Refined edible oil, crude palm oil spared

Written by Commodities Bureau | New Delhi, Nov 18 | Updated: Nov 19 2008, 05:41am hrs
Concerned over fall in domestic prices, the government Tuesday re-imposed a import duty of 20% on crude soybean oil, but left the import duties on refined edible oils and crude palm oil untouched at their last levels.

In a press statement the government said the full exemption from customs duty granted earlier on crude soybean oil stands withdrawn, consequently crude soybean oil will be subject to a basic customs duty of 20% ad valorem.

However, there would be no change in the import duty on refined soyoil.

In April, government had scrapped the import duties on crude edible oils and brought it down to 7.5% on all refined edible oils in view of surge in local and international rates.

Earlier, the import duty on crude palm oil was 20%, while that on refined palm oil and RBD palmolein was 27.5% and 28.33% respectively.

The import duty on crude soyoil was 40%. Indian edible oil prices are entirely guided by market movements in international markets as the country imports more than half of its annual edible oil demand.

However, since then not only has the wholesale price-index based inflation come down to single digit, but prices of edible oils has also dropped significantly.
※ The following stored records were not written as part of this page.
(** ** Merging covers *)

(** Objects have each key once, at every depth: what a JSON reader makes. *)
Fixpoint keyed (v : Value) : bool :=
  match v with
  | Array l => forallb keyed l
  | Object m => bool_decide (NoDup m.*1) && forallb (λ kv, keyed kv.2) m
  | _ => true
  end.
Definition covers_at (c : list (string * Value)) (kv : string * Value) : bool :=
  match assoc kv.1 c with
  | Some cv => if String.eqb kv.1 "devices" then bool_decide (device_ids cv = device_ids kv.2) else covers cv kv.2
  | None => false
  end.
Lemma covers_object c w : covers (Object c) (Object w) = forallb (covers_at c) w.
Proof. cbn. induction w as [|[k v] w IH]; [done|]. cbn [forallb]. by rewrite <- IH. Qed.
Definition merge_at (cur : option Value) (v : Value) : Value :=
  match cur with Some cur => if is_object cur && is_object v then overlay cur v else v | None => v end.
Definition put_merged (b : list (string * Value)) (kv : string * Value) : list (string * Value) := insert_key kv.1 (merge_at (assoc kv.1 b) kv.2) b.
Lemma overlay_object b o : overlay (Object b) (Object o) = Object (foldl put_merged b o).
Proof. cbn. f_equal. revert b. induction o as [|[k v] o IH]; intros b; [done|]. cbn [foldl]. by rewrite <- IH. Qed.
Lemma overlay_not_object base over : is_object base && is_object over = false → overlay base over = over.
Proof. by destruct base, over. Qed.
Lemma assoc_not_in {A} k (m : list (string * A)) : k ∉ m.*1 → assoc k m = None.
Proof. induction m as [|[k' x] m IH]; [done|]. cbn. rewrite not_elem_of_cons. intros [Hk Hm]. rewrite decide_False by done. by apply IH. Qed.
Lemma assoc_in {A} k (x : A) m : NoDup m.*1 → (k, x) ∈ m → assoc k m = Some x.
Proof.
  induction m as [|[k' x'] m IH]; cbn; [by intros _ H%not_elem_of_nil|]. intros [Hk Hm]%NoDup_cons. intros [E|Hin]%elem_of_cons.
  - injection E as -> ->. by rewrite decide_True.
  - rewrite decide_False; [by apply IH|]. intros ->. apply Hk, list_elem_of_fmap. by exists (k', x).
Qed.
Lemma assoc_merged b o k : NoDup o.*1 → assoc k (foldl put_merged b o) = match assoc k o with Some v => Some (merge_at (assoc k b) v) | None => assoc k b end.
Proof.
  revert b. induction o as [|[j v] o IH]; intros b Ho; [done|]. cbn in Ho. apply NoDup_cons in Ho as [Hj Ho]. cbn [foldl]. rewrite IH by done.
  unfold put_merged. cbn. destruct (decide (k = j)) as [->|Hk].
  - rewrite assoc_not_in by done. by rewrite assoc_insert.
  - by rewrite assoc_insert_ne.
Qed.
(** What the table does not name is kept. *)
Lemma overlay_keeps b o k : NoDup o.*1 → k ∉ o.*1 → (overlay (Object b) (Object o)).[k] = (Object b).[k].
Proof. intros Ho Hk. rewrite overlay_object. cbn. by rewrite assoc_merged, (assoc_not_in k o). Qed.
Lemma covers_refl v : json_wf v = true → keyed v = true → covers v v = true.
Proof.
  induction v as [| | | | |m IH] using Value_ind'; intros Hw Hk; try by apply value_eqb_refl.
  rewrite covers_object. apply forallb_forall. intros [k v] Hin%list_elem_of_In. cbn in Hk, Hw. apply andb_true_iff in Hk as [Hn Hk]. apply bool_decide_eq_true in Hn.
  unfold covers_at. cbn. rewrite (assoc_in k v) by done. destruct (String.eqb k "devices"); [by apply bool_decide_eq_true|].
  rewrite Forall_forall in IH. rewrite forallb_forall in Hk, Hw. apply (IH _ Hin); [by apply (Hw (k, v)), list_elem_of_In|by apply (Hk (k, v)), list_elem_of_In].
Qed.
Lemma ids_merged cur v : device_ids (merge_at cur v) = device_ids v.
Proof. destruct cur as [[]|], v; done. Qed.
Lemma covers_overlay over base : json_wf over = true → keyed over = true → covers (overlay base over) over = true.
Proof.
  revert base. induction over as [| | | | |o IH] using Value_ind'; intros base Hw Hk; try (rewrite overlay_not_object by (by destruct base); by apply covers_refl).
  destruct base as [| | | | |b]; try (rewrite overlay_not_object by done; by apply covers_refl).
  rewrite overlay_object, covers_object. apply forallb_forall. intros [k v] Hin%list_elem_of_In. cbn in Hk, Hw. apply andb_true_iff in Hk as [Hn Hk]. apply bool_decide_eq_true in Hn.
  rewrite forallb_forall in Hk, Hw. assert (json_wf v = true) as Hwv by (by apply (Hw (k, v)), list_elem_of_In). assert (keyed v = true) as Hkv by (by apply (Hk (k, v)), list_elem_of_In).
  unfold covers_at. cbn [fst snd]. rewrite assoc_merged, (assoc_in k v) by done. destruct (String.eqb k "devices"); [rewrite ids_merged; by apply bool_decide_eq_true|].
  unfold merge_at. destruct (assoc k b) as [cur|]; [|by apply covers_refl]. destruct (is_object cur && is_object v); [|by apply covers_refl].
  rewrite Forall_forall in IH. by apply (IH _ Hin).
Qed.
(** The hub is among the devices of a folder that was given it, and nothing else of the folder changes. *)
Lemma hub_joins f hub f' : with_hub f hub = Some f' →
  device_ids (f'.["devices"]) = device_ids (f.["devices"]) ∪ {[hub]} ∧ ∀ k, k ≠ "devices" → f'.[k] = f.[k].
Proof.
  unfold with_hub. destruct (existsb _ _) eqn:E.
  - intros [= <-]. split; [|done]. apply existsb_exists in E as (d & Hd%list_elem_of_In & E). symmetry. assert (hub ∈ device_ids (f.["devices"])) as Hin; [|set_solver].
    unfold device_ids. apply elem_of_list_to_set, list_elem_of_omap. exists d. split; [done|]. unfold value_is_str in E. destruct (d.["deviceID"]); try done.
    apply String.eqb_eq in E as ->. done.
  - intros Hp. destruct f as [| | | | |m]; try done; injection Hp as <-.
    + split; [|intros k Hk; cbn; by rewrite decide_False]. vm_compute device_ids at 2. set_solver.
    + split; [|intros k Hk; cbn; by rewrite assoc_insert_ne]. cbn. rewrite assoc_insert. unfold device_ids. cbn. set_solver.
Qed.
In local markets, now, a tonne of imported crude soyoil costs less than Rs 45,000, almost the same as whole of last years average, while that of crude palm oil costs less than Rs 30,000, less than 30% since last years average price.

The price of refined soyoil produced from domestically crushed soybeans has dropped by almost 43% and are currently ruling at around Rs 370 per 10 kilogram.

Even the price of soybean seeds has fallen to around Rs 1,450 per 100 kg down almost Rs 1,000 per 100 kg since September. So much so, there have been reports that farmers in Indias main kharif oilseed growing states had started hoarding their produce because of sharp fall in prices.

Meanwhile, edible oil industry representatives have strongly criticised the governments half-hearted approach to the whole issue.

This is half-hearted approach to save the farmers who have been reeling under severe fall in prices. The government should have re-imposed import duties on all crude oils and not a single edible oil, said BV Mehta, executive director of Solvent Extractors Association.

He said the move would not have any impact on lifting oilseed prices in the country, as at present import of crude soybean oil is almost nil.

Already landed cost of soyabean oil is around $350 per tonne higher than palm oil, which will now go up to $480 per tonne, making palm oil much cheaper to all other edible oils that come into the country, he added.

In 2007-08 (Nov-Oct), India imported around 4.8 million tonnes of palm oil out of the total edible oil imports of around 5.6 million tonnes, while the rest was soyaoil.

Indias oilseed production in the current kharif season is expected to be around 17.95 million tonnes, slightly lower than 19.85 million tonnes produced last year.